Pat Megonigal, an ecologist who leads the Smithsonian’s Global Change Research Wetland and studies bulrush plants said that these plants are considered to be ecosystem engineers. “If the water gets deep, they are capable of raising themselves up and they have been doing that for thousands of years” he further added.

Many studies have been conducted to assess the ability of these plants to overcome the issues arising from climate change, such as sea level rise and frequent storm surges. The plants are always at risk of being submerged due to these scenarios. However, the increasing levels of carbon dioxide in the atmosphere is also intensifying the photosynthesis process and aid in root development of the plants. Megonigal and his team has been studying this contradictory phenomenon for 30 years in a single urban marsh in Maryland on the Chesapeake Bay. Unfortunately, according to their studies, the sea level rise is rapid and the wetlands are struggling for their survival.

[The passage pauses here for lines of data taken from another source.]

Lemma next_step_waits_then_decodes_comma_fields_witness :
  run (next_step (X := Sample.externals) 30)
    (Sample.replying ["0,7,Done,5,Station3,1,24.0,2"; "0,7,ignored"]) =
    (Ok (Sample.Done, "5", Sample.Station3, 1, 24.0%float, 2),
     [EvSend "loader:vc:start_next_step"; EvReadLine;
      EvSend "wait_complete 7, 30"; EvReadLine]) /\
  returned (next_step (X := Sample.externals) 30)
    (Sample.replying ["0,7,Done,5,Station3,1,24.0,2"; "9,7,timeout"]) =
    Raise (ProberException "9,7,timeout") /\
  returned (next_step (X := Sample.externals) 30)
    (Sample.replying ["0,7,Done,5,Station3,1,24.0,2"; "0,7,ignored"]) =
    Ok (Sample.Done, "5", Sample.Station3, 1, 24.0%float, 2) /\
  returned (next_step (X := Sample.externals) 30)
    (Sample.replying ["0,7,Done 5 Station3 1 24.0 2"; "0,7,"]) =
    Raise (KeyError "Done 5 Station3 1 24.0 2").
Proof.
  pose proof next_step_waits_then_decodes_comma_fields
    as (Hrun & Hwait & Hsample).
  split; [|split; [|split]].
  - exact (Hrun Sample.externals
             (Sample.replying ["0,7,Done,5,Station3,1,24.0,2"; "0,7,ignored"]) 30
             "0,7,Done,5,Station3,1,24.0,2" "0,7,ignored"
             {| cmd_id := 7; message := "Done,5,Station3,1,24.0,2" |}
             {| cmd_id := 7; message := "ignored" |}
             (conj eq_refl (conj eq_refl eq_refl))
             (conj eq_refl (conj eq_refl eq_refl))).
  - exact (Hwait Sample.externals
             (Sample.replying ["0,7,Done,5,Station3,1,24.0,2"; "9,7,timeout"]) 30
             "0,7,Done,5,Station3,1,24.0,2" "9,7,timeout"
             {| cmd_id := 7; message := "Done,5,Station3,1,24.0,2" |}
             (ProberException "9,7,timeout")
             (conj eq_refl (conj eq_refl eq_refl)) eq_refl eq_refl eq_refl).
  - exact (proj1 (Hsample
                    (Sample.replying ["0,7,Done,5,Station3,1,24.0,2"; "0,7,ignored"])
                    30 "0,7,Done,5,Station3,1,24.0,2" "0,7,ignored" 7
                    "Done,5,Station3,1,24.0,2"
                    {| cmd_id := 7; message := "ignored" |}
                    (conj eq_refl (conj eq_refl eq_refl))
                    (conj eq_refl (conj eq_refl eq_refl)))
             eq_refl).
  - exact (proj2 (Hsample
                    (Sample.replying ["0,7,Done 5 Station3 1 24.0 2"; "0,7,"])
                    30 "0,7,Done 5 Station3 1 24.0 2" "0,7," 7
                    "Done 5 Station3 1 24.0 2"
                    {| cmd_id := 7; message := "" |}
                    (conj eq_refl (conj eq_refl eq_refl))
                    (conj eq_refl (conj eq_refl eq_refl)))
             eq_refl).
Defined.

(* ===================================================================== *)
(** ** The decoding rule *)
(* ===================================================================== *)

(** C7 as stated fails.  The record ["Done 5 Station3 1 24.0 2"] has six
    fields separated by white space, which decode to a step; [next_step]
    does not split it on white space and raises [KeyError] although both
    enumeration tokens name members.  [initialize] splits on the single
    character [' '], not on white space: with two spaces after the state
    the id is empty and the token ["5"] is looked up as the station. *)
Lemma step_payload_not_split_on_whitespace :
  split_whitespace "Done 5 Station3 1 24.0 2" =
    ["Done"; "5"; "Station3"; "1"; "24.0"; "2"] /\
  step_of_columns (X := Sample.externals)
      (split_whitespace "Done 5 Station3 1 24.0 2") =
    Ok (Sample.Done, "5", Sample.Station3, 1, 24.0%float, 2) /\
  returned (next_step (X := Sample.externals) 90)
      (Sample.replying ["0,7,Done 5 Station3 1 24.0 2"; "0,7,"]) =
    Raise (KeyError "Done 5 Station3 1 24.0 2") /\
  split_whitespace "Done  5 Station3 1 24.0 2" =
    ["Done"; "5"; "Station3"; "1"; "24.0"; "2"] /\
  split " " "Done  5 Station3 1 24.0 2" =
    ["Done"; ""; "5"; "Station3"; "1"; "24.0"; "2"] /\
  returned (initialize (X := Sample.externals) "CarrierX" Sample.Start 90)
      (Sample.replying ["0,7,Done  5 Station3 1 24.0 2"]) =
    Raise (KeyError "5").
Proof. repeat split. Qed.
Lemma keystone_empty_id_fails_role_check_witness :
  Keystone.Authorize
    {| Keystone.osClient :=
         Keystone.OpenstackClient unit (λ _ _ calls, ([], S calls))
           (λ calls, ([], S calls)) (λ calls, ([], S calls)) unit
           (λ _, ([], None)) (λ _, ([], None)) (λ _, ([], None));
       Keystone.userMap := {[ "user1" := "12" ]};
       Keystone.tenantMap := {[ "tenant1" := "123" ]} |}
    {| GetUserName := "user1"; GetNamespace := "tenant3" |} 0
  = (Some (errorString "Keystone authorization failed"), 0).
Proof.
  refine (proj2 (keystone_empty_id_fails_role_check
                   (λ _ _ calls, ([], S calls)) (λ calls, ([], S calls))
                   (λ calls, ([], S calls))
                   (λ _ : unit, (@nil unit, None))
                   (λ _, ([], None)) (λ _, ([], None)))
            {[ "user1" := "12" ]} {[ "tenant1" := "123" ]}
            {| GetUserName := "user1"; GetNamespace := "tenant3" |} 0 _ _ _);
    [reflexivity | reflexivity | right; reflexivity].
Defined.

(** ** The tests of the repository, replayed *)

(** TestKeystoneAuth. *)
Example TestKeystoneAuth :
  map keystone_auth_outcome
    [None;
     Some "Bearer foo";
     Some "Basic";
     Some "Basic  ";
     Some "Basic !@#$";
     Some ("Basic " +:+ base64.EncodeToString "user_without_password");
     Some ("Basic " +:+ base64.EncodeToString "user1:");
     Some ("Basic " +:+ base64.EncodeToString "user1:password1:withcolon");
     Some ("Basic " +:+ base64.EncodeToString "user1:password1");
     Some ("Basic " +:+ base64.EncodeToString "user1:password2")]
  = [(true, false); (true, false); (true, false); (true, false);
     (true, false); (true, false); (false, false); (false, false);
     (false, true); (false, false)].
Proof. by vm_compute. Qed.

(** TestAuthorize. *)
Example TestAuthorize :
  [authorize_outcome "" ""; authorize_outcome "user1" "";
   authorize_outcome "user1" "tenant1"; authorize_outcome "user1" "tenant2";
   authorize_outcome "user3" "tenant1"]
  = [true; true; false; false; true].
Proof. by vm_compute. Qed.

(** * Further results *)

(** ** The union authorizer, whatever its members do to the world *)

Section UnionFurther.
Import Union.
Context {W : Type}.
Variable newAggregate : list error → option error.
Implicit Types (handlers : list (Authorizer (W := W))) (a : Attributes) (w : W).

(** The loop ends in one of two ways: at the first member that grants,
    or behind the last member with the errors of all. *)
Lemma Authorize_range_cases handlers :
  ∀ a errlist w,
    (∃ k h errs w1 w2,
        handlers !! k = Some h
        ∧ denials (take k handlers) a w = Some (errs, w1)
        ∧ h a w1 = (None, w2)
        ∧ Authorize_range newAggregate handlers a errlist w = (None, w2))
    ∨ (∃ errs w1,
          denials handlers a w = Some (errs, w1)
          ∧ Authorize_range newAggregate handlers a errlist w
            = (newAggregate (errlist ++ errs), w1)).
Proof.
  induction handlers as [|h rest IH]; intros a errlist w.
  - right. exists [], w. by rewrite app_nil_r.
  - destruct (h a w) as [[e|] w'] eqn:Hh.
    + destruct (IH a (errlist ++ [e]) w')
        as [(k & h' & errs & w1 & w2 & Hk & Hd & Hg & Hr)|(errs & w1 & Hd & Hr)].
      * left. exists (S k), h', (e :: errs), w1, w2.
        cbn [take denials Authorize_range]. unfold mbind at 2, State_bind.
        rewrite Hh, Hd. done.
      * right. exists (e :: errs), w1.
        cbn [denials Authorize_range]. unfold mbind at 2, State_bind.
        rewrite Hh, Hd, Hr. by rewrite <-(assoc_L (++)).
    + left. exists 0, h, [], w, w'.
      cbn [take denials Authorize_range]. unfold mbind, State_bind.
      by rewrite Hh.
Qed.

(** X1.  What [Authorize] answers: either some member [k] grants after
    all members before it denied, and the answer is nil with the world
    as member [k] left it; or all members deny, and the answer is what
    [errors.NewAggregate] makes of their errors, in list order. *)
Theorem union_answer_is_first_grant_or_aggregate handlers a w :
  (∃ k h errs w1 w2,
      handlers !! k = Some h
      ∧ denials (take k handlers) a w = Some (errs, w1)
      ∧ h a w1 = (None, w2)
      ∧ Authorize newAggregate handlers a w = (None, w2))
  ∨ (∃ errs w1,
        denials handlers a w = Some (errs, w1)
        ∧ length errs = length handlers
        ∧ Authorize newAggregate handlers a w = (newAggregate errs, w1)).
Proof.
  destruct (Authorize_range_cases handlers a [] w)
    as [Hgrant|(errs & w1 & Hd & Hr)]; [by left|].
  right. exists errs, w1. split; [done|]. split; [|done].
  by eapply denials_length.
Qed.

(** X2.  A union never grants on its own: when [Authorize] answers nil
    for a list with members, and [errors.NewAggregate] answers no list
    with errors in it with nil, some member has answered nil. *)
Theorem union_grant_comes_from_a_member handlers a w w' :
  (∀ errs, errs ≠ [] → newAggregate errs ≠ None) →
  handlers ≠ [] →
  Authorize newAggregate handlers a w = (None, w') →
  ∃ k h w1, handlers !! k = Some h ∧ h a w1 = (None, w').
Proof.
  intros Hagg Hne Hnil.
  destruct (Authorize_range_cases handlers a [] w)
    as [(k & h & errs & w1 & w2 & Hk & Hd & Hg & Hr)|(errs & w1 & Hd & Hr)].
  - unfold Authorize in Hnil. rewrite Hr in Hnil. injection Hnil as <-.
    by exists k, h, w1.
  - unfold Authorize in Hnil. rewrite Hr in Hnil. injection Hnil as Hn _.
    destruct (Hagg errs); [|done].
    apply denials_length in Hd. by destruct errs, handlers.
Qed.

(** The loop over members that all deny, and over members one of which
    grants. *)
Lemma Authorize_range_denied handlers :
  ∀ a errlist w errs w1,
    denials handlers a w = Some (errs, w1) →
    Authorize_range newAggregate handlers a errlist w
    = (newAggregate (errlist ++ errs), w1).
Proof.
  intros a errlist w errs w1 Hd.
  destruct (Authorize_range_cases handlers a errlist w)
    as [(k & h & errs' & w1' & w2 & Hk & Hd' & Hg & _)|(errs' & w1' & Hd' & Hr)].
  - exfalso. revert k a w errs w1 errs' w1' Hd Hk Hd' Hg.
    induction handlers as [|h0 rest IH]; intros k a w errs w1 errs' w1' Hd Hk Hd' Hg;
      [done|].
    cbn [denials] in Hd. destruct k as [|k].
    + cbn in Hk, Hd'. injection Hk as ->. injection Hd' as <- <-.
      by rewrite Hg in Hd.
    + cbn [take denials lookup list_lookup] in Hk, Hd'.
      destruct (h0 a w) as [[e|] w0]; [|done].
      destruct (denials rest a w0) as [[errs0 w3]|] eqn:Hrest; [|done].
      destruct (denials (take k rest) a w0) as [[errs1 w4]|] eqn:Htake; [|done].
      cbn in Hd'. injection Hd' as <- <-.
      by eapply (IH k a w0 errs0 w3 errs1 w4).
  - rewrite Hd in Hd'. by injection Hd' as <- <-.
Qed.

Lemma Authorize_range_granted handlers :
  ∀ a w,
    denials handlers a w = None →
    ∃ w2, ∀ errlist,
      Authorize_range newAggregate handlers a errlist w = (None, w2).
Proof.
  induction handlers as [|h rest IH]; intros a w Hd; [done|].
  cbn [denials] in Hd. destruct (h a w) as [[e|] w'] eqn:Hh.
  - destruct (denials rest a w') as [[errs w1]|] eqn:Hrest; [done|].
    destruct (IH a w' Hrest) as [w2 Hw2]. exists w2. intros errlist.
    cbn [Authorize_range]. unfold mbind, State_bind. by rewrite Hh.
  - exists w'. intros errlist.
    cbn [Authorize_range]. unfold mbind, State_bind. by rewrite Hh.
Qed.

Lemma Authorize_range_app pre :
  ∀ rest a errlist w,
    Authorize_range newAggregate (pre ++ rest) a errlist w
    = match denials pre a w with
      | Some (errs, w1) =>
          Authorize_range newAggregate rest a (errlist ++ errs) w1
      | None => Authorize_range newAggregate pre a errlist w
      end.
Proof.
  induction pre as [|h pre IH]; intros rest a errlist w.
  - cbn. by rewrite app_nil_r.
  - cbn [app Authorize_range denials]. unfold mbind at 1 3, State_bind.
    destruct (h a w) as [[e|] w'] eqn:Hh; [|done].
    rewrite IH. destruct (denials pre a w') as [[errs w1]|]; [|done].
    cbn. by rewrite <-(assoc_L (++)).
Qed.

(** X3.  Unions nest.  With members in both lists, and an
    [errors.NewAggregate] that answers no list with errors in it with
    nil, the union of the union of [first] and the union of [second]
    grants exactly when the union of the members of both lists in a row
    does, and leaves the same world. *)
Theorem union_of_unions_grants_as_flat_union first second a w :
  (∀ errs, errs ≠ [] → newAggregate errs ≠ None) →
  first ≠ [] → second ≠ [] →
  let nested :=
    Authorize newAggregate
      (New [Authorize newAggregate (New first);
            Authorize newAggregate (New second)]) a w in
  let flat := Authorize newAggregate (New (first ++ second)) a w in
  (fst nested = None ↔ fst flat = None) ∧ snd nested = snd flat.
Proof.
  intros Hagg Hfirst Hsecond nested flat. subst nested flat.
  unfold Authorize, New. rewrite !Authorize_range_app.
  cbn [Authorize_range]. unfold mbind, State_bind, mret, State_ret.
  destruct (denials first a w) as [[errs1 w1]|] eqn:Hd1.
  - assert (errs1 ≠ []) as Hne1
      by (apply denials_length in Hd1; by destruct errs1, first).
    rewrite (Authorize_range_denied first a [] w errs1 w1 Hd1).
    destruct (newAggregate ([] ++ errs1)) as [e1|] eqn:He1;
      [|by destruct (Hagg errs1)].
    destruct (denials second a w1) as [[errs2 w2]|] eqn:Hd2.
    + assert (errs2 ≠ []) as Hne2
        by (apply denials_length in Hd2; by destruct errs2, second).
      rewrite !(Authorize_range_denied second a _ w1 errs2 w2 Hd2).
      destruct (newAggregate ([] ++ errs2)) as [e2|] eqn:He2;
        [|by destruct (Hagg errs2)].
      cbn [fst snd]. split; [|done].
      split; intros Hnil; exfalso.
      * by apply (Hagg [e1; e2]).
      * apply (Hagg (([] ++ errs1) ++ errs2)); [|done]. by destruct errs1.
    + destruct (Authorize_range_granted second a w1 Hd2) as [w2 Hw2].
      by rewrite !Hw2.
  - destruct (Authorize_range_granted first a w Hd1) as [w2 Hw2].
    by rewrite !Hw2.
Qed.

End UnionFurther.

(** ** The cache of the Keystone authorizer *)

Section CacheFurther.
Import Keystone.
Context {W : Type}.
Implicit Types (ka : keystoneAuthorizer (W := W)) (a : Attributes) (w : W).

(** The loop that fills a map with the enabled entries of a listing:
    a key maps to the value of the last enabled entry with that key. *)
Lemma fill_lookup {A : Type} (enabled : A → bool) (key val : A → string)
    (listing : list A) :
  ∀ (m : gmap string string) (k : string),
    foldl (λ (m : gmap string string) (x : A),
             if enabled x then <[key x := val x]> m else m) m listing !! k
    = match last (filter (λ x, enabled x = true ∧ key x = k) listing) with
      | Some x => Some (val x)
      | None => m !! k
      end.
Proof.
  induction listing as [|x listing IH]; intros m k; [done|].
  cbn [foldl]. rewrite IH, filter_cons.
  destruct (decide (enabled x = true ∧ key x = k)) as [[Hen Hkey]|Hno].
  - rewrite Hen, last_cons.
    destruct (last (filter _ listing)); [done|].
    by rewrite <-Hkey, lookup_insert_eq.
  - destruct (last (filter _ listing)); [done|].
    destruct (enabled x) eqn:Hen; [|done].
    rewrite lookup_insert_ne; [done|]. intros Hkey. by apply Hno.
Qed.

These significant discoveries were published very recently and it overshadows the hopes of the scientific community and the general public about the adaptive ability of coastal areas to cope with sea level rise. These important ecosystems are at grave danger at the face of climate change. It is believed that, by the end of the century, the climate-induced changes may cause 20% to 50% loss in the wetland ecosystems. The ability to thrive above the rising waters will be a key factor in determining the prevalence of bulrush plants in the coastal belt or eventual migration towards inland.

This study of Megonigal is of great significance as it challenges the typical belief that elevated carbon dioxide levels will aid wetlands to be become stable amid global climate change. Matthew Kirwan, an ecologist at the Virginia Institute of Marine Science who studies how coastal landscapes evolve, expressed in amazement as “Wow. We always thought elevated CO2 would help stabilize marshes, and this work really challenges that idea”. Further he added, “thirty-year experiments are almost unheard of, and in this case fundamentally changes how we understand marshland ecosystems.”